Where the game is truly abysmal is its gameplay. Upon starting the game, you will be struck immediately by the myriads of questions that you will be asking yourself on what you need to accomplish: Where am I? Where do I go? How can I move? What am I supposed to do? The game abandons you completely in revealing the immediate reasons for your presence (to access Drunna's memories) and your goal (to retrieve a lifesaving serum for Druuna's friend).

For most of the game, you control Druuna in a large labyrinth, through which you navigate from a fixed perspective that changes with every new scene. Navigation is made difficult by the unresponsive, slow, and clumsy controls. It is frequently difficult to fine tune a jump or to guess the right time to make it through a door. There are no onscreen indicators to aid you. The inventory is nearly nonexistent, serving merely as a repository for items you pick up in the game. Selecting which items to pick up and keep is difficult, however, since you have no clue in advance as to which is useful and which is junk.

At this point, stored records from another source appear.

Ltac same_content_tac := split; [|split; [|split; [|split]]]; try done; auto with evlib.

Section expand.
Context {MM : Malloc}.

(** The queue is unchanged as a sequence of bytes. *)
Definition same_content (b b' : evbuffer) : Prop :=
  buf_wf b' ∧ bytes b' = bytes b ∧ quiet b b' ∧
  n_add_for_cb b' = n_add_for_cb b ∧ n_del_for_cb b' = n_del_for_cb b.

(** On success the chain has room for [datlen] bytes, and it is not in front of
    [last_with_datap]: what is appended there comes last. *)
Definition expand_spec (b : evbuffer) (datlen : Z) (r : option (evbuffer * option nat)) : Prop :=
  ∃ b' res, r = Some (b', res) ∧ same_content b b' ∧
    match res with
    | Some i => ∃ c, chains b' !! i = Some c ∧ datlen <= CHAIN_SPACE_LEN c ∧ (last_with_datap b' <= i)%nat
    | None => ∃ size, datlen <= size <= datlen + MAX_TO_COPY_IN_EXPAND ∧ alloc_failure size
    end.

(** The last step of every branch. *)
Lemma expand_finish_ok b b' datlen i c :
  same_content b b' → chains b' !! i = Some c → datlen <= CHAIN_SPACE_LEN c →
  (last_with_datap b' <= i)%nat →
  expand_spec b datlen
    (result ← chains b' !! i; _ ← assert_ (datlen <=? CHAIN_SPACE_LEN result); Some (b', Some i)).
Proof.
  intros Hsc Hc Hsp Hi. rewrite Hc. cbn [mbind option_bind]. rewrite (proj2 (Z.leb_le _ _) Hsp).
  cbn [assert_ mbind option_bind]. eexists _, _. split; [done|]. split; [done|]. eauto.
Qed.

Lemma lwd_lt cs l : lwd_ok cs l → cs ≠ [] → (l < length cs)%nat.
Proof. intros Hl Hne. inversion Hl; subst; [done|]. rewrite length_app. simpl. lia. Qed.

Lemma expand_insert_new_ok b datlen :
  buf_wf b → 0 <= datlen →
  expand_spec b datlen
    ('(b, r) ← evbuffer_chain_insert_new b datlen;
     match r with
     | None => Some (b, None)
     | Some _ =>
         result ← chains b !! pred (length (chains b));
         _ ← assert_ (datlen <=? CHAIN_SPACE_LEN result); Some (b, Some (pred (length (chains b))))
     end).
Proof.
  intros Hb Hd. unfold evbuffer_chain_insert_new.
  destruct (evbuffer_chain_new datlen) as [c|] eqn:En; cbn [mbind option_bind].
  2:{ apply chain_new_None in En; [|done]. exists b, None. split; [done|].
      split; [by same_content_tac|]. exists datlen. unfold MAX_TO_COPY_IN_EXPAND. split; [lia|done]. }
  apply chain_new_spec in En as (Wt & Hot & Hmt & Hszt & Hft & _); [|done].
  destruct (chain_insert_ok b c Hb Wt) as (b1 & cs & -> & W1 & Q1 & Hc1 & _ & B1 & _ & Na & Nd & _).
  { rewrite Hot, Z.add_0_r. apply Hb. }
  cbn [mbind option_bind]. rewrite chain_data_empty, app_nil_r in B1 by done.
  assert (length (chains b1) = S (length cs)) as Hl by (rewrite Hc1, length_app; simpl; lia).
  apply (expand_finish_ok b b1 datlen _ c).
  - by same_content_tac.
  - rewrite Hl, Hc1. simpl. by apply list_lookup_middle.
  - rewrite chain_space, Hft by done. change (has 0 EVBUFFER_IMMUTABLE) with false. cbn iota. lia.
  - pose proof (lwd_lt _ _ (bw_lwd _ W1)) as Hlt. rewrite Hl in *. simpl.
    assert (chains b1 ≠ []) as Hne by (rewrite Hc1; by destruct cs). specialize (Hlt Hne). lia.
Qed.

Lemma expand_singlechain_ok b datlen :
  buf_wf b → 0 <= datlen → expand_spec b datlen (evbuffer_expand_singlechain b datlen).
Proof.
  intros Hb Hd. unfold evbuffer_expand_singlechain.
  pose proof (expand_insert_new_ok b datlen Hb Hd) as Hins.
  set (chainp := match chains b !! last_with_datap b with Some _ => _ | None => _ end).
  assert (last_with_datap b <= chainp)%nat as Hcp by (subst chainp; repeat case_match; lia).
  clearbody chainp.
  assert (Hself : same_content b b) by (by same_content_tac).
  destruct (chains b !! chainp) as [c|] eqn:Hc; [|done].
  assert (chain_wf c) as Wc by (eapply Forall_lookup_1; [apply Hb|done]).
  pose proof (cw_off _ Wc) as Hoff. pose proof (cw_len _ Wc) as Hlen. pose proof (cw_fit _ Wc) as Hcf.
  pose proof (cw_mis _ Wc). pose proof (cw_max _ Wc).
  assert (Hput : ∀ c', chains (put_chain chainp c' b) !! chainp = Some c').
  { intros c'. simpl. apply list_lookup_insert_eq. by eapply lookup_lt_Some. }
  destruct (has (ch_flags c) (Z.lor EVBUFFER_IMMUTABLE EVBUFFER_MEM_PINNED_ANY)) eqn:Hfl; [done|].
  assert (Hi : has (ch_flags c) EVBUFFER_IMMUTABLE = false).
  { unfold has in *. apply negb_false_iff, Z.eqb_eq in Hfl. apply negb_false_iff, Z.eqb_eq.
    rewrite Z.land_lor_distr_r in Hfl. by apply Z.lor_eq_0_iff in Hfl as [? _]. }
  destruct (Z.leb_spec datlen (CHAIN_SPACE_LEN c)) as [Hsp|Hsp].
  { rewrite <- Hc. by eapply expand_finish_ok. }
  destruct (Z.eqb_spec (off c) 0) as [Ho0|Ho0]; [done|].
  destruct (evbuffer_chain_should_realign c datlen) eqn:Hre.
  { destruct (chain_align_ok c Wc Hi) as (c1 & -> & W1 & D1 & O1 & F1 & M1 & L1). cbn [mbind option_bind].
    destruct (put_same b chainp c c1) as [Wb Bb]; try done.
    eapply expand_finish_ok; [by same_content_tac|apply Hput| |done].
    rewrite chain_space, F1, Hi by done.
    unfold evbuffer_chain_should_realign in Hre.
    rewrite u64_small in Hre by (unfold EVBUFFER_CHAIN_MAX, EV_SSIZE_MAX, EVBUFFER_CHAIN_SIZE in *; lia). lia. }
  destruct ((CHAIN_SPACE_LEN c <? buffer_len c `div` 8) || _ || _) eqn:Hcopy.
  { destruct (chains b !! S chainp) as [next|] eqn:Hn; [|done].
    destruct (Z.leb_spec datlen (CHAIN_SPACE_LEN next)); [|done].
    rewrite <- Hn. eapply expand_finish_ok; try done. lia. }
  apply orb_false_iff in Hcopy as [Hcopy _]. apply orb_false_iff in Hcopy as [_ Hcpy].
  destruct (evbuffer_chain_new (off c + datlen)) as [tmp|] eqn:En.
  2:{ apply chain_new_None in En; [|lia]. eexists _, _. split; [done|]. split; [done|].
      exists (off c + datlen). split; [lia|done]. }
  apply chain_new_spec in En as (Wt & Hot & Hmt & Hszt & Hft & _); [|lia].
  pose proof (mem_read_chain c (off c) 0 Wc) as Hread. rewrite !Z.add_0_r in Hread.
  rewrite Hread by lia. clear Hread. cbn [mbind option_bind].
  pose proof (chain_data_len _ Wc) as Hdl. rewrite zdrop_0, ztake_all by lia.
  destruct (wf_new_chain_data tmp (chain_data c)) as (mem & -> & Wn & Dn); try done; [lia|].
  cbn [mbind option_bind]. rewrite Hdl in Wn, Dn.
  destruct (chain_free_ok c Wc) as [o ->]. cbn [mbind option_bind].
  destruct (put_same b chainp c (with_extent 0 (off c) (with_buffer mem tmp))) as [Wb Bb]; try done.
  eapply expand_finish_ok; [by same_content_tac|apply Hput| |done].
  rewrite chain_space by done. simpl. rewrite Hft. simpl. lia.
Qed.

Lemma expand_ok b datlen :
  buf_wf b → 0 <= datlen →
  ∃ b' rc, evbuffer_expand b datlen = Some (b', rc) ∧ same_content b b' ∧
    (rc = 0 ∧ (∃ c, c ∈ chains b' ∧ datlen <= CHAIN_SPACE_LEN c) ∨
     rc = -1 ∧ ∃ size, datlen <= size <= datlen + MAX_TO_COPY_IN_EXPAND ∧ alloc_failure size).
Proof.
  intros Hb Hd. unfold evbuffer_expand.
  destruct (expand_singlechain_ok b datlen Hb Hd) as (b' & res & -> & Hs & Hr).
  cbn [mbind option_bind]. eexists _, _. split; [done|]. split; [done|].
  destruct res as [i|]; [left|right]; split; try done.
  destruct Hr as (c & Hc & Hsp & _). exists c. split; [by eapply list_elem_of_lookup_2|done].
Qed.
End expand.

(** * [evbuffer_expand_fast_] *)

Definition spaces (cs : list chain) : Z := foldr (λ c n, CHAIN_SPACE_LEN c + n) 0 cs.

Lemma spaces_app cs ds : spaces (cs ++ ds) = spaces cs + spaces ds.
Proof. induction cs as [|c cs IH]; simpl; lia. Qed.
Lemma spaces_nonneg cs : Forall chain_wf cs → 0 <= spaces cs.
Proof. induction 1 as [|c cs Hc _ IH]; simpl; [lia|]. pose proof (chain_space_le c Hc). lia. Qed.

(** An empty chain can be laid out from the start of its memory. *)
Lemma empty_rewind c :
  chain_wf c → off c = 0 →
  let c' := with_extent 0 (off c) c in
  chain_wf c' ∧ off c' = off c ∧ chain_data c' = chain_data c ∧ CHAIN_SPACE_LEN c' = buffer_len c.
Proof.
  intros Wc Ho c'. destruct (Wc) as [].
  assert (chain_wf c') as Wc'.
  { constructor; simpl; try done; try lia. }
  split; [done|]. split; [done|]. split; [by rewrite !chain_data_empty|].
  rewrite chain_space by done. simpl. rewrite Ho. destruct (has _ _) eqn:Hi; [|lia].
  by rewrite cw_imm0.
Qed.

(** What a run of the loop over empty chains establishes. *)
Definition fast_result (cs cs' : list chain) (n used : nat) (datlen avail : Z)
    (r : unit + (nat * Z * bool)) : Prop :=
  match r with
  | inl _ => datlen <= avail + spaces (take (n - used) cs')
  | inr (used', avail', ran_off) =>
      0 <= avail' < datlen ∧
      if ran_off : bool
      then used' = (used + length cs)%nat ∧ (used' < n)%nat ∧ avail' = avail + spaces cs'
      else used' = n
  end.

Lemma expand_fast_empty cs : ∀ at_lwd datlen n used avail,
  Forall chain_wf cs → Forall empty_chain cs → datlen <= EV_SSIZE_MAX →
  0 <= avail < datlen → (used < n)%nat →
  ∃ cs' r, expand_fast_loop cs at_lwd datlen n used avail = Some (cs', r) ∧
    Forall chain_wf cs' ∧ Forall empty_chain cs' ∧ length cs' = length cs ∧ fast_result cs cs' n used datlen avail r.
Proof.
  induction cs as [|c cs IH]; intros at_lwd datlen n used avail Hw He Hd Ha Hu.
  { exists [], (inr (used, avail, true)). repeat split; simpl; lia || done. }
  apply Forall_cons in Hw as [Wc Wcs]. apply Forall_cons in He as [Ec Ecs]. unfold empty_chain in Ec.
  destruct (empty_rewind c Wc Ec) as (W' & O' & _ & S'). simpl expand_fast_loop.
  destruct (Z.eqb_spec (off c) 0); [|done]. cbn [negb mbind option_bind].
  pose proof (chain_space_le _ W') as Hsp. rewrite S' in Hsp.
  assert (Hu64 : u64 (avail + buffer_len c) = avail + buffer_len c).
  { pose proof (cw_max _ Wc). apply u64_small. unfold EVBUFFER_CHAIN_MAX, EV_SSIZE_MAX, EVBUFFER_CHAIN_SIZE in *. lia. }
  rewrite Hu64. set (c' := with_extent 0 (off c) c) in *.
  destruct (Z.leb_spec datlen (avail + buffer_len c)).
  { eexists (c' :: cs), _. split; [done|]. split; [by constructor|]. split; [by constructor|]. split; [done|]. simpl.
    replace (n - used)%nat with (S (n - used - 1)) by lia. simpl. rewrite S'.
    pose proof (spaces_nonneg _ (Forall_take _ (n - used - 1) _ Wcs)). lia. }
  case_bool_decide as Hn.
  { eexists (c' :: cs), _. split; [done|]. split; [by constructor|]. split; [by constructor|]. split; [done|]. simpl. lia. }
  destruct (IH false datlen n (S used) (avail + buffer_len c)) as (cs' & r & -> & W1 & E1 & L1 & Hr); try done; try lia.
  cbn [mbind option_bind]. eexists (c' :: cs'), r. split; [done|]. split; [by constructor|]. split; [by constructor|].
  split; [simpl; by rewrite L1|].
  destruct r as [[]|[[u a] []]]; simpl in *.
  - replace (n - used)%nat with (S (n - S used)) by lia. simpl. rewrite S'. lia.
  - rewrite S'. lia.
  - lia.
Qed.

(** The chains that can take new data, as [evbuffer_read_setup_vecs_] picks
    them. *)
Definition usable_chains (b : evbuffer) : list chain :=
  match drop (last_with_datap b) (chains b) with
  | c :: cs => if CHAIN_SPACE_LEN c =? 0 then cs else c :: cs
  | [] => []
  end.

Lemma spaces_take_mono n cs : Forall chain_wf cs → spaces (take n cs) <= spaces cs.
Proof.
  intros Hw. rewrite <- (take_drop n cs) at 2. rewrite spaces_app.
  pose proof (spaces_nonneg (drop n cs) (Forall_drop _ n _ Hw)). lia.
Qed.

The premise of the game is admittedly interesting. You are actually not playing as Drunna. Rather, you are playing her persona to relive her own memories. Your interaction with Druuna's mind is monitored by a number of meters that measure her current health (Cognitive Effort, Nervous Tension, Cardiac Activity) as well as your current progress (Mnemonic Reconstruction Percentage). All of Druuna's health meters must be kept low, otherwise Druuna will die. This means that you must limit all strenuous activities, such as sprinting or running. Even frequent game saving and loading are discouraged, as they can adversely affect Druuna's health. Moreover, most sequences in the game are timed, further adding to the difficulty of the game.

While the puzzles themselves may not be overly difficult to solve, they rarely serve any purpose other than leading you down the right hallway or door. Further, a false step will likely cause you to die of a sudden, gross, and bloody death from an attack by some strange or mutated creature. Some action puzzles require you to perform the right action in the correct moment, as failure to do so will also likely result in an instant death.

The dystopian world of Druuna: Morbus Gravis bears some distanced resemblance to the worlds in other generic cyberbunk sci-fi fictions, though the similarities quickly end beyond some rundown buildings and dark alleyways. The game is unlikely to attract fans of the original comic, despite featuring plenty of eye candy. Even for gamers who are also comic book fans, the game fails to deliver an enjoyable experience.

Druuna: Morbus Gravis is an overly frustrating game that fails to reach the audience which it is trying to target. The game may be faithful to the original comic materials, but the unintuitive gameplay makes it difficult for any gamer to appreciate this adaptation. As such, Druuna: Morbus Gravis is a game suitable only for the most patient and diehard fans of the sensual heroine, who want to see Druuna's heavenly curves and all of her lustful pixels come to life on screen.